This study aims to evaluate what cognitive functions may be involved in the correct interaction with the avatar; more specifically, to assess whether these measures are related to the interactions shown by the users with different degrees of cognitive decline, including mild to moderate Alzheimer’s disease.

2 Methods

2.1 Participants

The sample was composed of 20 participants, 5 male, and 15 female, from MCI to moderate Alzheimer’s disease (diagnosed according to NINCDS-ADRDA criteria), ranking from 3 to 5 in the Global Deterioration Scale (GDS) [23]. More specifically, ten subjects scored a GDS = 3, eight scored GDS = 4, and two scored GDS = 5. The average age of the group was 82.43 (SD = 7.65). In terms of education levels, 66.7 % had completed primary studies (i.e., 8 years of education, or schooling until being 14 years old), 14.3 % had completed professional training, and the rest had not fulfilled primary studies; among these, 9.5 % read and wrote normally, 4.8 % read and wrote with difficulty, and 4.8 % were illiterate. All of them were, at the time of the evaluation, attending a day care centre, and all had agreed to participate by means of a signed consent form.

2.2 Procedures

Prior to presenting the avatar to the subjects, they were assessed by means of a neuropsychological screening battery including the following:

  • MiniExamen Cognoscitivo (MEC): Adaptation of the MMSE—Mini-Mental State Examination [24] to the Spanish population [25].

  • GDS: Global Deterioration Scale [23]. It is a scale for the assessment of primary degenerative dementia and delineation of its stages.

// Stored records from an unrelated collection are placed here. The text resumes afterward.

(* ===== verification/Collaborators.v ===== *)
(** * Collaborators: a historic bar feed and a simulated broker

    Instances of the [Interfaces] classes, modelled from the spec (their
    modules are not in [src/]):

    - [HistoricBars]: the spec's Data Provider (section 6) replaying a
      finite list of ticks; a tick is a timestamp and the adjusted close of
      every symbol.  [update_bars] moves the next tick to "latest", puts one
      MARKET event, and [continue_backtest] reports whether ticks remain, so
      a feed of N ticks produces exactly N MARKET events (spec scenario 5).
    - [SimExec]: the spec's simulated execution handler, filling every
      order at the latest price with a flat commission.
    - [FirstBarLong]: a strategy used by the scenarios: it signals LONG on
      the first symbol at the first tick and never again. *)

From S2P Require Import Prelude Events Interfaces.

(** ** The historic bar feed *)

Record tick := mkTick { tick_datetime : Z; tick_close : gmap string Q }.

Record HistoricBars := mkHistoricBars {
  hb_symbol_list : list string;
  hb_latest : option tick;
  hb_pending : list tick
}.

Definition hb_latest_datetime (d : HistoricBars) (s : string) : Z :=
  match hb_latest d with Some t => tick_datetime t | None => 0%Z end.

Definition hb_latest_value (d : HistoricBars) (s field : string) : Q :=
  match hb_latest d with Some t => default 0 (tick_close t !! s) | None => 0 end.

Definition hb_continue (d : HistoricBars) : bool :=
  match hb_pending d with [] => false | _ => true end.

Definition hb_update_bars (d : HistoricBars) : HistoricBars * list event :=
  match hb_pending d with
  | t :: rest => (mkHistoricBars (hb_symbol_list d) (Some t) rest, [MarketEvent])
  | [] => (d, [MarketEvent])
  end.

(** The simulated broker's state is the flat commission it charges per
    fill; the one-shot strategy's state says whether it has signalled. *)
Definition sim_execute_order (commission : Q) (d : HistoricBars) (e : event)
    : Q * list event :=
  match e with
  | OrderEv o =>
      (commission,
       [FillEv (mkFillEvent (hb_latest_datetime d (order_symbol o)) (order_symbol o)
                  "ARCA" (order_quantity o) (order_direction o)
                  (hb_latest_value d (order_symbol o) "adj_close") commission)])
  | _ => (commission, [])
  end.

Definition first_bar_long (done_ : bool) (d : HistoricBars) (e : event)
    : bool * list event :=
  match e, done_, hb_symbol_list d with
  | MarketEvent, false, s :: _ =>
      (true, [SignalEv (mkSignalEvent s (hb_latest_datetime d s) "LONG" 1)])
  | _, _, _ => (done_, [])
  end.

Lemma hb_update_bars_market d : Forall (λ e, e = MarketEvent) (hb_update_bars d).2.
Proof. unfold hb_update_bars. destruct (hb_pending d); repeat constructor. Qed.

Lemma hb_update_bars_progress d :
  hb_continue d = true →
  (length (hb_pending (hb_update_bars d).1) < length (hb_pending d))%nat.
Proof. unfold hb_continue, hb_update_bars. destruct (hb_pending d); simpl; [discriminate | lia]. Qed.

#[export] Instance HistoricBars_DataHandler : DataHandler HistoricBars := {|
  bars_symbol_list := hb_symbol_list;
  get_latest_bar_datetime := hb_latest_datetime;
  get_latest_bar_value := hb_latest_value;
  continue_backtest := hb_continue;
  update_bars := hb_update_bars;
  bars_remaining d := length (hb_pending d);
  update_bars_market := hb_update_bars_market;
  update_bars_progress := hb_update_bars_progress
|}.

(** ** The simulated execution handler *)

Lemma sim_execute_order_kind c d e :
  Forall (λ e', is_fill e' = true) (sim_execute_order c d e).2.
Proof. destruct e; simpl; repeat constructor. Qed.

Lemma sim_execute_order_bound c d e : (length (sim_execute_order c d e).2 ≤ 1)%nat.
Proof. destruct e; simpl; lia. Qed.

#[export] Instance SimExec : ExecutionHandler Q HistoricBars := {|
  execute_order := sim_execute_order;
  max_fills := 1;
  execute_order_kind := sim_execute_order_kind;
  execute_order_bound := sim_execute_order_bound
|}.

(** ** A one-shot strategy *)

Lemma first_bar_long_kind b d e :
  Forall (λ e', is_signal e' = true) (first_bar_long b d e).2.
Proof. unfold first_bar_long. repeat case_match; repeat constructor. Qed.

Lemma first_bar_long_bound b d e : (length (first_bar_long b d e).2 ≤ 1)%nat.
Proof. unfold first_bar_long. repeat case_match; simpl; lia. Qed.

#[export] Instance FirstBarLong : Strategy bool HistoricBars := {|
  calculate_signals := first_bar_long;
  max_signals := 1;
  calculate_signals_kind := first_bar_long_kind;
  calculate_signals_bound := first_bar_long_bound
|}.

  • RAVLT: Rey Auditory Verbal Learning Test validated to the Spanish population [26]. This is a brief, easily administered measure that assesses immediate memory span, new learning, susceptibility to interference, and recognition memory [27], by means of a list of words read aloud for five consecutive trials; after free recall of each trial, a free recall of an interference list occurs; afterward, a delayed recall task and a subsequent recognition task of the first list take place.

  • Barthel ADL Index Scale, Spanish version [28]. It is a scale used to measure performance in basic activities of daily living (ADL).

  • Digit span (DS) subtest of the Wechsler Adult Intelligence Scale—Third Edition adapted to the Spanish population [29]. It consists of two parts and requires the subject to repeat digits forward and in reverse order.

  • Boston Diagnostic Aphasia Examination (BDAE) is a test for the assessment and diagnosis of aphasia [30, 31]. It is composed of 10 subtests, each of them constituted by different items that are complemented by 16 images for its application. For the assessment of the sample the “Commands” category of the auditory comprehension subtest was used, in which the ability for the comprehension of auditory presented simple, semi-complex, and complex commands was assessed.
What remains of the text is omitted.